Soon after we set off it started to drizzle - very wet drizzle it was too!  Both boats stopped at Moon's Bridge for fuel.  Not an easy task as to get the stern in the right position you had to have the bow sticking out to the right of the cruiser, thus completely blocking the bridge!

By the time we left the drizzle turned to rain - wet is not really a wet enough word to adequately describe how wet it was! The camera went away and we just got our heads down and carried on until we found somewhere to stop.  The flag was still up and there it remained as it could not get any wetter.  Even Monty had had enough and could not wait to get inside to dry off.

What a view!

We did have one casualty - our Nicholson's guide book is kept in and A4 plastic pocket when we are en route.  The open end is closed with a bull dog clip to ensure it stays dry.  What we both failed to notice was it had a hole at what should have been the closed end and it was soaked.  Many sheets of paper were inserted in the hope it dries out.

Over 24 hours later it is still damp and I think will remain ever wrinkled!

 Dinner was aboard Cleddau - salmon that they had purchased at The Smokehouse in Glasson. Cooked in foil with parsley and tarragon it was really good.

Wednesday 5th June 2019
Before B23 to The Ribble Link top locks
2.5 miles

This mooring looked a lot nicer this morning

Thankfully it was dry, but still very dull, grey and chilly.  Monty and I headed off on foot to find the bridge we had hoped to be scooped up from was under repair.  I checked with the workmen who said it would be okay.

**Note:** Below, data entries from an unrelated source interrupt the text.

(** X15. A sort specification whose [id] is neither [query] nor
    [executionTime] leaves the records in the order of the log; with [desc]
    it turns that order round. *)
Theorem sortQueries_other_id (l : list QueryData) :
  sortQueries v8_sort l {| sort_id := SortOther; sort_desc := false |} = l
  /\ sortQueries v8_sort l {| sort_id := SortOther; sort_desc := true |} = rev l.
Proof.
  assert (H : v8_sort (compareQueries SortOther) l = l).
  { destruct l as [|a [|b l]]; try reflexivity.
    unfold v8_sort, CountAndMakeRun.
    change (Compare (compareQueries SortOther) b a) with 0%float.
    change (negative 0%float) with false. rewrite run_tail_zero.
    change (length (a :: b :: l) <? 2)%nat with false. cbv iota.
    change (2 + length l)%nat with (length (a :: b :: l)).
    now rewrite firstn_all, drop_all. }
  unfold sortQueries. cbn [sort_id sort_desc]. now rewrite H.
Qed.

(** X16. Sorting shows the same records: on the engine's sort, what
    [sortQueries] returns is a rearrangement of what it is given, for every
    sort specification. *)
Theorem sortQueries_permutation (l : list QueryData) (sort : SortSpec) :
  sortQueries v8_sort l sort ≡ₚ l.
Proof.
  unfold sortQueries. destruct (sort_desc sort).
  - rewrite <- Permutation_rev. apply v8_sort_perm.
  - apply v8_sort_perm.
Qed.

(** ** The [mysql] command *)

Lemma slow_count_length (l : list QueryData) :
  slow_count l = Z.of_nat (length (List.filter is_slow l)).
Proof.
  unfold slow_count.
  assert (H : forall n, fold_left (fun n q => n + (if is_slow q then 1 else 0)) l n
                        = n + Z.of_nat (length (List.filter is_slow l))).
  { induction l as [|q l IH]; intros n; simpl; [lia|].
    rewrite IH. destruct (is_slow q); simpl; lia. }
  now rewrite H.
Qed.

(** The loop of the command over the keys, in one piece. *)
Lemma openUi_loop (st : QueryLog) (keys : list string) : forall acc,
  let logs := map (fun r => default [] (st !! r)) keys in
  fold_left (openUi_step st) keys acc =
  {| resources := resources acc;
     totalQueries := totalQueries acc + Z.of_nat (length (concat logs));
     slowQueries :=
       slowQueries acc + Z.of_nat (length (List.filter is_slow (concat logs)));
     totalTime :=
       fold_left (fun t log => PrimFloat.add t (total_time log)) logs
         (totalTime acc);
     chartData_labels := chartData_labels acc ++ keys;
     chartData_data :=
       chartData_data acc
       ++ map (fun log => {| chart_queries := Z.of_nat (length log);
                             chart_time := PrimFloat.add 0%float (total_time log) |})
            logs |}.
Proof.
  induction keys as [|r keys IH]; intros acc; cbv zeta.
  - destruct acc. simpl. f_equal; (lia || now rewrite app_nil_r).
  - simpl. rewrite IH. unfold openUi_step. simpl.
    rewrite length_app, List.filter_app, length_app, slow_count_length.
    f_equal; try lia; now rewrite <- app_assoc.
Qed.

Lemma openUi_Some cfg source keys st summary :
  openUi cfg source keys st = Some summary ->
  summary =
    fold_left (openUi_step st) keys
      {| resources := keys; totalQueries := 0; slowQueries := 0;
         totalTime := 0%float; chartData_labels := [];
         chartData_data := [] |}.
Proof.
  unfold openUi. destruct (negb (mysql_ui cfg)); [discriminate|].
  destruct (source <? 1); [discriminate|]. now intros [= <-].
Qed.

Once we had passed through you could see that the repair work was quite extensive.

So just a short journey and all in the dry before we moored up in pole position ready for the descent down the Ribble Link tomorrow.

We know that at least one more boat will be joining us, hence we are breasted up leaving space for others behind us.

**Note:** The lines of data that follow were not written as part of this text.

Lemma framed_alloc n old o :
  Forall (fun r => n <= r) (Store.refs o) ->
  framed n old (Store.alloc o) (fun l => n <= l).
Proof.
  intros Ho s (Hlen & Htake & Hcl). split.
  - unfold keeps, Store.alloc. cbn [snd Store.heap]. split; [|split].
    + rewrite length_app. lia.
    + by rewrite take_app_le.
    + intros l o' Hl Hlook. apply lookup_snoc_Some in Hlook as [[_ Hlook]|[_ <-]].
      * by apply (Hcl l).
      * done.
  - cbn. by intros ? [= <-].
Qed.

Lemma framed_load n old l :
  framed n old (Store.load l)
    (fun o => n <= l -> Forall (fun r => n <= r) (Store.refs o)).
Proof.
  intros s Hs. unfold Store.load. case_match eqn:Hl; cbn [fst snd].
  - split; [exact Hs|]. intros ? [= <-] Hn. destruct Hs as (_ & _ & Hcl).
    by apply (Hcl l).
  - split; [exact Hs|]. by intros.
Qed.

Lemma framed_store n old l o :
  n <= l -> Forall (fun r => n <= r) (Store.refs o) ->
  framed n old (Store.store l o) (fun _ => True).
Proof.
  intros Hl Ho s (Hlen & Htake & Hcl). split; [|done].
  unfold keeps, Store.store. cbn [snd Store.heap]. split; [|split].
  - by rewrite length_insert.
  - by rewrite take_insert_ge.
  - intros l' o' Hl' Hlook.
    apply list_lookup_insert_Some in Hlook as [(_ & <- & _)|[_ Hlook]].
    + done.
    + by apply (Hcl l').
Qed.

Lemma framed_get_tensor n old l :
  framed n old (Store.get_tensor l) (fun _ => True).
Proof.
  unfold Store.get_tensor. eapply framed_bind; [apply framed_load|].
  intros [t|d|v|ps] _; (by apply framed_ret) || apply framed_type_error.
Qed.

Lemma framed_get_dict n old l :
  framed n old (Store.get_dict l) (fun d => n <= l -> Forall (fun r => n <= r) d.*2).
Proof.
  unfold Store.get_dict. eapply framed_bind; [apply framed_load|].
  intros [t|d|v|ps] Ho; try apply framed_type_error.
  by apply framed_ret.
Qed.

Lemma framed_get_vector n old l :
  framed n old (Store.get_vector l) (fun v => n <= l -> n <= v).
Proof.
  unfold Store.get_vector. eapply framed_bind; [apply framed_load|].
  intros [t|d|v|ps] Ho; try apply framed_type_error.
  apply framed_ret. intros Hl. specialize (Ho Hl). cbn in Ho.
  by inversion Ho.
Qed.

Lemma framed_get_params n old l :
  framed n old (Store.get_params l)
    (fun ps => n <= l -> Forall (fun r => n <= r) ps.*2).
Proof.
  unfold Store.get_params. eapply framed_bind; [apply framed_load|].
  intros [t|d|v|ps] Ho; try apply framed_type_error.
  by apply framed_ret.
Qed.

Lemma refs_setitem (P : nat -> Prop) (d : dict nat) (key : string) (v : nat) :
  Forall P d.*2 -> P v -> Forall P (dict_setitem d key v).*2.
Proof.
  intros Hd Hv. induction d as [|[k w] d IH]; cbn.
  - by constructor.
  - apply list.Forall_cons in Hd as [Hw Hd].
    destruct (String.eqb key k); cbn; constructor; auto.
Qed.

Lemma framed_dict_store n old (d : nat) (key : string) (v : nat) :
  n <= d -> n <= v -> framed n old (Store.dict_store d key v) (fun _ => True).
Proof.
  intros Hd Hv. unfold Store.dict_store.
  eapply framed_bind; [apply framed_get_dict|].
  intros prev Hprev. apply framed_store; [done|].
  cbn. apply refs_setitem; auto.
Qed.

End StoreFacts.

Section StoreOperations.
Context {E : Type} `{Scalar E}.
Implicit Types (s : Store.state (E := E)) (old : list (Store.object (E := E)))
  (n : nat).

Lemma framed_init n old (vector : nat) :
  n <= vector -> framed n old (Store.__init__ vector) (fun l => n <= l).
Proof.
  intros Hv. apply framed_alloc. cbn. by constructor.
Qed.

Lemma framed_add_loop n old (keys : list string) (sv ov new_vector : nat) :
  n <= new_vector ->
  framed n old (Store.add_loop keys sv ov new_vector) (fun _ => True).
Proof.
  intros Hnew. induction keys as [|key rest IH]; cbn [Store.add_loop].
  { by apply framed_ret. }
  eapply framed_bind; [apply framed_get_dict|]. intros other _.
  destruct (negb (dict_contains other key)).
  { eapply framed_bind; [apply framed_print|]. intros _ _. exact IH. }
  eapply framed_bind; [apply framed_get_dict|]. intros self _.
  eapply framed_bind; [apply framed_lift|]. intros xl _.
  eapply framed_bind; [apply framed_get_tensor|]. intros x _.
  eapply framed_bind; [apply framed_lift|]. intros yl _.
  eapply framed_bind; [apply framed_get_tensor|]. intros y _.
  eapply framed_bind; [apply framed_lift|]. intros t _.
  eapply framed_bind; [apply framed_alloc; by cbn|]. intros sl Hsl.
  eapply framed_bind; [by apply framed_dict_store|]. intros _ _. exact IH.
Qed.

Lemma framed_add n old (self other : nat) :
  framed n old (Store.__add__ self other) (fun l => n <= l).
Proof.
  unfold Store.__add__.
  eapply framed_bind; [apply framed_alloc; by cbn|]. intros new_vector Hnew.
  eapply framed_bind; [apply framed_get_vector|]. intros sv _.
  eapply framed_bind; [apply framed_get_vector|]. intros ov _.
  eapply framed_bind; [apply framed_get_dict|]. intros keys _.
  eapply framed_bind; [by apply framed_add_loop|]. intros _ _.
  by apply framed_init.
Qed.

Lemma framed_neg_loop n old (keys : list string) (sv new_vector : nat) :
  n <= new_vector ->
  framed n old (Store.neg_loop keys sv new_vector) (fun _ => True).
Proof.
  intros Hnew. induction keys as [|key rest IH]; cbn [Store.neg_loop].
  { by apply framed_ret. }
  eapply framed_bind; [apply framed_get_dict|]. intros self _.
  eapply framed_bind; [apply framed_lift|]. intros xl _.
  eapply framed_bind; [apply framed_get_tensor|]. intros x _.
  eapply framed_bind; [apply framed_alloc; by cbn|]. intros nl Hnl.
  eapply framed_bind; [by apply framed_dict_store|]. intros _ _. exact IH.
Qed.

Lemma framed_neg n old (self : nat) :
  framed n old (Store.__neg__ self) (fun l => n <= l).
Proof.
  unfold Store.__neg__.
  eapply framed_bind; [apply framed_alloc; by cbn|]. intros new_vector Hnew.
  eapply framed_bind; [apply framed_get_vector|]. intros sv _.
  eapply framed_bind; [apply framed_get_dict|]. intros keys _.
  eapply framed_bind; [by apply framed_neg_loop|]. intros _ _.
  by apply framed_init.
Qed.

Lemma framed_deepcopy_params n old (params : dict nat) :
  framed n old (Store.deepcopy_params params)
    (fun ps => Forall (fun r => n <= r) ps.*2).
Proof.
  induction params as [|[name l] rest IH]; cbn [Store.deepcopy_params].
  { apply framed_ret. constructor. }
  eapply framed_bind; [apply framed_get_tensor|]. intros x _.
  eapply framed_bind; [apply framed_alloc; by cbn|]. intros l' Hl'.
  eapply framed_bind; [exact IH|]. intros rest' Hrest.
  apply framed_ret. cbn. by constructor.
Qed.

Lemma framed_deepcopy n old (module : nat) :
  framed n old (Store.deepcopy module) (fun l => n <= l).
Proof.
  unfold Store.deepcopy.
  eapply framed_bind; [apply framed_get_params|]. intros params _.
  eapply framed_bind; [apply framed_deepcopy_params|]. intros params' Hps.
  by apply framed_alloc.
Qed.

Lemma framed_state_dict n old (module : nat) :
  n <= module -> framed n old (Store.state_dict module) (fun l => n <= l).
Proof.
  intros Hm. unfold Store.state_dict.
  eapply framed_bind; [apply framed_get_params|]. intros params Hps.
  apply framed_alloc. cbn. by apply Hps.
Qed.

Lemma framed_apply_loop n old (keys : list string) (sv psd : nat) (c : E)
    (new_state_dict : nat) :
  n <= new_state_dict ->
  framed n old (Store.apply_loop keys sv psd c new_state_dict) (fun _ => True).
Proof.
  intros Hnew. induction keys as [|key rest IH]; cbn [Store.apply_loop].
  { by apply framed_ret. }
  eapply framed_bind; [apply framed_get_dict|]. intros self _.
  destruct (negb (dict_contains self key)).
  { eapply framed_bind; [apply framed_print|]. intros _ _. exact IH. }
  eapply framed_bind; [apply framed_get_dict|]. intros d _.
  eapply framed_bind; [apply framed_lift|]. intros pl _.
  eapply framed_bind; [apply framed_get_tensor|]. intros p _.
  eapply framed_bind; [apply framed_lift|]. intros vl _.
  eapply framed_bind; [apply framed_get_tensor|]. intros v _.
  eapply framed_bind; [apply framed_lift|]. intros t _.
  eapply framed_bind; [apply framed_alloc; by cbn|]. intros sl Hsl.
  eapply framed_bind; [by apply framed_dict_store|]. intros _ _. exact IH.
Qed.

Lemma framed_load_loop n old (params : dict nat) (sd : nat) (msgs : list string) :
  Forall (fun r => n <= r) params.*2 ->
  framed n old (Store.load_loop params sd msgs) (fun _ => True).
Proof.
  revert msgs. induction params as [|[name pl] rest IH]; intros msgs Hps;
    cbn [Store.load_loop].
  { by apply framed_ret. }
  apply list.Forall_cons in Hps as [Hpl Hrest].
  eapply framed_bind; [apply framed_get_dict|]. intros d _.
  destruct (dict_get d name) as [xl|]; [|by apply IH].
  eapply framed_bind; [apply framed_get_tensor|]. intros x0 _.
  eapply framed_bind; [apply framed_get_tensor|]. intros param _.
  eapply framed_bind; [apply framed_lift|]. intros x _.
  destruct (decide (shape x = shape param)); [|by apply IH].
  eapply framed_bind; [apply framed_store; [exact Hpl | by cbn]|].
  intros _ _. by apply IH.
Qed.

Lemma framed_load_state_dict n old (module sd : nat) :
  n <= module -> framed n old (Store.load_state_dict module sd) (fun _ => True).
Proof.
  intros Hm. unfold Store.load_state_dict.
  eapply framed_bind; [apply framed_get_params|]. intros params Hps.
  eapply framed_bind; [apply framed_load_loop; by apply Hps|].
  intros [|msg msgs] _; [by apply framed_ret | apply framed_lift].
Qed.

Lemma framed_apply_to n old (self base : nat) (c : option E) :
  framed n old (Store.apply_to self base c) (fun l => n <= l).
Proof.
  unfold Store.apply_to.
  eapply framed_bind; [apply framed_deepcopy|]. intros model Hmodel.
  eapply framed_bind; [apply framed_alloc; by cbn|]. intros new_sd Hnew.
  eapply framed_bind; [by apply framed_state_dict|]. intros psd Hpsd.
  eapply framed_bind; [apply framed_get_vector|]. intros sv _.
  eapply framed_bind; [apply framed_get_dict|]. intros keys _.
  eapply framed_bind; [by apply framed_apply_loop|]. intros _ _.
  eapply framed_bind; [by apply framed_load_state_dict|]. intros _ _.
  by apply framed_ret.
Qed.

Lemma framed_returns_new s (m : Store.M nat) :
  framed (length (Store.heap s)) (Store.heap s) m
    (fun l => length (Store.heap s) <= l) ->
  returns_new s (m s).
Proof.
  intros Hm. destruct (Hm s) as [(Hlen & Htake & Hcl) Hres].
  { split; [done|]. split; [by rewrite take_ge|].
    intros l o Hl Hlook. apply lookup_lt_Some in Hlook. lia. }
  split; [|split]; [|done..].
  intros l o Hlook. rewrite <- Hlook.
  rewrite <- (lookup_take_lt (Store.heap (m s).2) (length (Store.heap s)) l)
    by (by apply lookup_lt_Some in Hlook).
  by rewrite Htake.
Qed.

(** C7.  [__add__], [__neg__] and [apply_to] never write to an object that
    existed before the call, whether they return or raise: the operand
    vectors, their dicts and tensors, and the base checkpoint with its
    parameters are left as they were.  What they return is a newly
    allocated object that shares nothing with the operands. *)
Theorem value_semantics s (self other base : nat) (c : option E) :
  returns_new s (Store.__add__ self other s) /\
  returns_new s (Store.__neg__ self s) /\
  returns_new s (Store.apply_to self base c s).
Proof.
  split; [|split]; apply framed_returns_new.
  - apply framed_add.
  - apply framed_neg.
  - apply framed_apply_to.
Qed.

Do you remember the blanket of brown when we arrived on 17th May?   Debby from nb Chuffed thought it might be Azolla

and she was right

The rain started again early afternoon, but thankfully today we were warm and dry and it stopped mid afternoon allowing Sue, Monty and I to go for a walkabout.  First down the staircase of three locks where we discovered there is no easy link on foot to the rest of the locks, so we retraced our steps and stated to walk towards Preston.

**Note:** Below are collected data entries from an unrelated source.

(** The store one request leaves, and the store a sequence of requests
    served one after the other leaves. *)
Definition serve (json_dumps : list (string * float) -> string)
    (rq : request) (db : Database) : Database :=
  match rq with
  | AllocateBudget budget user_id => snd (allocate_budget budget user_id db)
  | CreateExpense expense user_id =>
      snd (create_expense json_dumps expense user_id db)
  | AddCategory user_id category_name =>
      snd (add_category user_id category_name db)
  | UpdateBalance new_amount user_id =>
      snd (update_balance new_amount user_id db)
  end.

Definition serve_all (json_dumps : list (string * float) -> string)
    (rqs : list request) (db : Database) : Database :=
  fold_left (fun db rq => serve json_dumps rq db) rqs db.

(** At most one allocation row per user and one category row per pair
    (user_id, name). *)
Definition one_row_per_key (db : Database) : Prop :=
  (forall u, (length (allocations_of u db) <= 1)%nat)
  /\ (forall u n, (length (categories_matching u n db) <= 1)%nat).

(** The balance of [user_id] after one request, and after a sequence. *)
Definition balance_after (user_id : Z) (rq : request) (balance : float)
    : float :=
  match rq with
  | CreateExpense expense u =>
      if u =? user_id then (balance - total_of expense)%float else balance
  | UpdateBalance new_amount u =>
      if u =? user_id then (balance + new_amount)%float else balance
  | AllocateBudget _ _ => balance
  | AddCategory _ _ => balance
  end.

Definition ledger (user_id : Z) (rqs : list request) (balance : float)
    : float :=
  fold_left (fun b rq => balance_after user_id rq b) rqs balance.




(** The months [calculate_monthly_expenses] can build a range for. *)
Definition month_served (y m : Z) : Prop :=
  MINYEAR <= y <= MAXYEAR /\ 1 <= m <= 12 /\ (m < 12 \/ y < MAXYEAR).

(** The expenses of a user dated in a month. *)
Definition month_rows (user_id m y : Z) (db : Database) : list Expense.t :=
  List.filter
    (fun e => in_month y m (Expense.date e) && (Expense.user_id e =? user_id))
    (expenses db).

(** ** Proof automation *)

(** Case analysis on the integer comparisons of a goal. *)
Ltac bool_cases :=
  repeat match goal with
    | |- context [?a <? ?b] => destruct (Z.ltb_spec a b)
    | |- context [?a =? ?b] => destruct (Z.eqb_spec a b)
    | |- context [?a <=? ?b] => destruct (Z.leb_spec a b)
    end; simpl in *; try reflexivity; try lia.

(** ** Facts about floats and the store *)

(** A negative float is not zero, so it is true as a Python condition. *)
Lemma negative_truthy (x : float) : negative x = true -> truthy x = true.
Proof.
  unfold negative, truthy.
  rewrite FloatAxioms.ltb_spec, FloatAxioms.eqb_spec.
  unfold SFltb, SFeqb.
  destruct (SFcompare (Prim2SF x) (Prim2SF 0%float)) as [[]|]; simpl; congruence.
Qed.

Lemma query_user_id (user_id : Z) (db : Database) (u : User.t) :
  query_user user_id db = Some u -> User.id u = user_id.
Proof.
  unfold query_user. intros H.
  apply find_some in H. destruct H as [_ H]. lia.
Qed.

(** After the UPDATE the same query finds the same user, with the new
    balance. *)
Lemma find_update_account_balance (user_id : Z) (balance : float)
    (rows : list User.t) (u : User.t) :
  find (fun r => User.id r =? user_id) rows = Some u ->
  find (fun r => User.id r =? user_id)
       (update_account_balance user_id balance rows)
  = Some (User.set_account_balance u balance).
Proof.
  induction rows as [|r rest IH]; simpl; [discriminate|].
  destruct (User.id r =? user_id) eqn:Er; simpl.
  - intros [= ->]. now rewrite Er.
  - rewrite Er. exact IH.
Qed.

Lemma update_account_balance_identity (pk : Z) (balance : float)
    (rows : list User.t) :
  map identity_of (update_account_balance pk balance rows)
  = map identity_of rows.
Proof.
  unfold update_account_balance. rewrite map_map.
  apply map_ext. intros r. now destruct (User.id r =? pk).
Qed.

Lemma update_account_balance_others (pk : Z) (balance : float)
    (rows : list User.t) :
  Forall2 (fun r r' => User.id r <> pk -> r' = r)
          rows (update_account_balance pk balance rows).
Proof.
  induction rows as [|r rest IH]; simpl; constructor; auto.
  intros Hne. destruct (User.id r =? pk) eqn:E; [lia | reflexivity].
Qed.

(** [create_expense] unfolded: the row it inserts, and the two ways it
    ends. *)
Lemma create_expense_row json_dumps expense user_id db :
  exists db_expense,
    Expense.amount db_expense = total_of expense
    /\ Expense.user_id db_expense = user_id
    /\ Expense.date db_expense = ExpenseCreate.date expense
    /\ create_expense json_dumps expense user_id db =
       match query_user user_id db with
       | None =>
           (HTTPException 404 "User not found",
            with_expenses db (expenses db ++ [db_expense]))
       | Some user =>
           (Returned db_expense,
            with_users (with_expenses db (expenses db ++ [db_expense]))
              (update_account_balance (User.id user)
                 (User.account_balance user - total_of expense)%float
                 (users db)))
       end.
Proof.
  eexists. split; [|split; [|split]]; cycle 3.
  - unfold create_expense. reflexivity.
  - reflexivity.
  - reflexivity.
  - reflexivity.
Qed.

(** ** Expense recording *)





(** ** Budget allocation *)

(** C3. When some supplied amount is negative, [allocate_budget] raises
    400 "Budget values cannot be negative" and the store, hence every
    allocation row in it, is exactly as before. *)
Theorem allocate_budget_negative_rejected
    (budget : BudgetAllocation.t) (user_id : Z) (db : Database) :
  (exists name x,
      In (name, Some x) (BudgetAllocation.dict budget) /\ negative x = true) ->
  allocate_budget budget user_id db
  = (HTTPException 400 "Budget values cannot be negative", db).
Proof.
  intros (name & x & Hin & Hneg).
  unfold allocate_budget.
  replace (existsb _ _) with true; [reflexivity|].
  symmetry. apply existsb_exists.
  exists (Some x). split.
  - apply in_map_iff. exists (name, Some x). auto.
  - rewrite Hneg, (negative_truthy x Hneg). reflexivity.
Qed.

Lemma allocate_budget_negative_rejected_witness :
  let row :=
    BudgetAllocationTable.mk 1 7 (Some 50%float) (Some 20%float) None None
      None None (Some 5%float) in
  let db := mkDatabase [] [] [] [row] in
  let budget :=
    BudgetAllocation.mk (Some 30%float) (Some (-1)%float) None None None None
      None in
  allocate_budget budget 7 db
  = (HTTPException 400 "Budget values cannot be negative", db).
Proof.
  intros row db budget.
  apply allocate_budget_negative_rejected.
  exists "fuel", (-1)%float. split; [|reflexivity].
  simpl. auto.
Defined.

(** ** Balance *)

(** C10. For an existing user, [update_balance] writes only the balance of
    that user, the old balance plus [new_amount]: id, username, email and
    password hash of every user row are as before, the rows of other users
    are untouched, and so are the other tables. *)
Theorem update_balance_only_balance
    (new_amount : float) (user_id : Z) (db : Database) (user : User.t) :
  query_user user_id db = Some user ->
  exists user' db',
    update_balance new_amount user_id db = (Returned user', db')
    /\ query_user user_id db' = Some user'
    /\ User.account_balance user'
       = (User.account_balance user + new_amount)%float
    /\ User.id user' = User.id user
    /\ User.username user' = User.username user
    /\ User.email user' = User.email user
    /\ User.password user' = User.password user
    /\ map identity_of (users db') = map identity_of (users db)
    /\ Forall2 (fun r r' => User.id r <> user_id -> r' = r) (users db) (users db')
    /\ expense_category db' = expense_category db
    /\ expenses db' = expenses db
    /\ budget_allocation db' = budget_allocation db.
Proof.
  intros Huser.
  pose proof (query_user_id _ _ _ Huser) as Hid.
  unfold update_balance. rewrite Huser.
  eexists _, _. split; [reflexivity|].
  split.
  { unfold query_user; simpl. rewrite Hid.
    now apply find_update_account_balance. }
  do 5 (split; [reflexivity|]).
  split; [apply update_account_balance_identity|].
  split; [rewrite Hid; apply update_account_balance_others|].
  repeat split.
Qed.

Lemma update_balance_only_balance_witness :
  let ann := User.mk 1 "ann" "ann@example.org" "$2b$12$hash" 100%float in
  let bob := User.mk 2 "bob" "bob@example.org" "$2b$12$other" 7%float in
  let db := mkDatabase [ann; bob] [] [] [] in
  query_user 2 db = Some bob
  /\ exists user' db',
       update_balance 2.5%float 2 db = (Returned user', db')
       /\ user' = User.mk 2 "bob" "bob@example.org" "$2b$12$other" 9.5%float
       /\ users db' = [ann; user'].
Proof.
  intros ann bob db.
  split; [reflexivity|].
  destruct (update_balance_only_balance 2.5%float 2 db bob eq_refl)
    as (user' & db' & Hrun & _).
  exists user', db'. split; [exact Hrun|].
  vm_compute in Hrun. injection Hrun as <- <-. split; reflexivity.
Defined.

(** ** Category listing *)

(** One predefined category (NULL owner) makes the listing fail: building
    its [ExpenseCategoryResponse] raises, and the handler turns that into
    a 500. *)
Lemma get_user_categories_predefined_fails
    (validation_error : string) (user_id : Z) (db : Database)
    (c : Expensecategory.t) :
  In c (expense_category db) ->
  Expensecategory.user_id c = None ->
  get_user_categories validation_error user_id db
  = HTTPException 500 ("Error fetching categories: " ++ validation_error)%string.
Proof.
  intros Hin Hnull. unfold get_user_categories.
  rewrite (mapM_None_2 _ _); [reflexivity|].
  apply List.Exists_exists. exists c. split.
  - apply in_or_app. left. apply filter_In. split; [exact Hin|].
    now rewrite Hnull.
  - now rewrite Hnull.
Qed.

(** Without predefined categories the listing returns the categories the
    user owns, each as {id, name, user_id}. *)
Lemma get_user_categories_owned
    (validation_error : string) (user_id : Z) (db : Database) :
  (forall c, In c (expense_category db) -> Expensecategory.user_id c <> None) ->
  get_user_categories validation_error user_id db
  = Returned
      (map (fun c =>
              ExpenseCategoryResponse.mk (Expensecategory.id c)
                (Expensecategory.name c) user_id)
           (List.filter
              (fun c =>
                 match Expensecategory.user_id c with
                 | Some u => u =? user_id
                 | None => false
                 end)
              (expense_category db))).
Proof.
  intros Howned. unfold get_user_categories.
  induction (expense_category db) as [|c rest IH]; [reflexivity|].
  assert (Hrest : forall c', In c' rest -> Expensecategory.user_id c' <> None)
    by (intros c' Hc'; apply Howned; now right).
  specialize (IH Hrest).
  destruct (Expensecategory.user_id c) as [u|] eqn:Hc;
    [|exfalso; apply (Howned c); [now left | exact Hc]].
  simpl. rewrite Hc.
  destruct (u =? user_id) eqn:Eu.
  - destruct (List.filter _ rest) as [|p ps] eqn:Hpre in IH |- *.
    + simpl in *. rewrite Hc. simpl.
      destruct (mapM _ _) as [l|]; [|discriminate].
      injection IH as ->. simpl. repeat f_equal. lia.
    + exfalso. assert (Hp : In p (List.filter
        (fun c0 => match Expensecategory.user_id c0 with
                   | Some _ => false | None => true end) rest))
        by (rewrite Hpre; now left).
      apply filter_In in Hp. destruct Hp as [Hp1 Hp2].
      specialize (Hrest p Hp1). destruct (Expensecategory.user_id p); congruence.
  - exact IH.
Qed.

(** C4. The listing of user 1 over a store with a predefined category
    "Groceries" and a category "Gym" of user 1 is not the two categories: the
    handler raises a 500. *)
Theorem get_user_categories_with_predefined (validation_error : string) :
  get_user_categories validation_error 1
    (mkDatabase []
       [Expensecategory.mk 1 "Groceries" None;
        Expensecategory.mk 2 "Gym" (Some 1)]
       [] [])
  = HTTPException 500 ("Error fetching categories: " ++ validation_error)%string.
Proof. reflexivity. Qed.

We had expected the area to be slightly more run down, however just past the first bridge is a lovely brick house

 with a waterfall in the garden

and a stained glass window in what I assume is the upstairs landing that is in keeping with its position bordering a canal

and next door they have a small brick bridge, but sadly no water running down to the canal.

So far (18:00) no other boats have come to join us - we know that nb Juno is booked in and someone walked here from B17 to suss out the lie of the land as they are also booked for 09:30 tomorrow.  We are keeping everything crossed that we will not be separated tomorrow and that we will be the first two boats to go down the locks.  The weather might be dry and there should not be too much wind.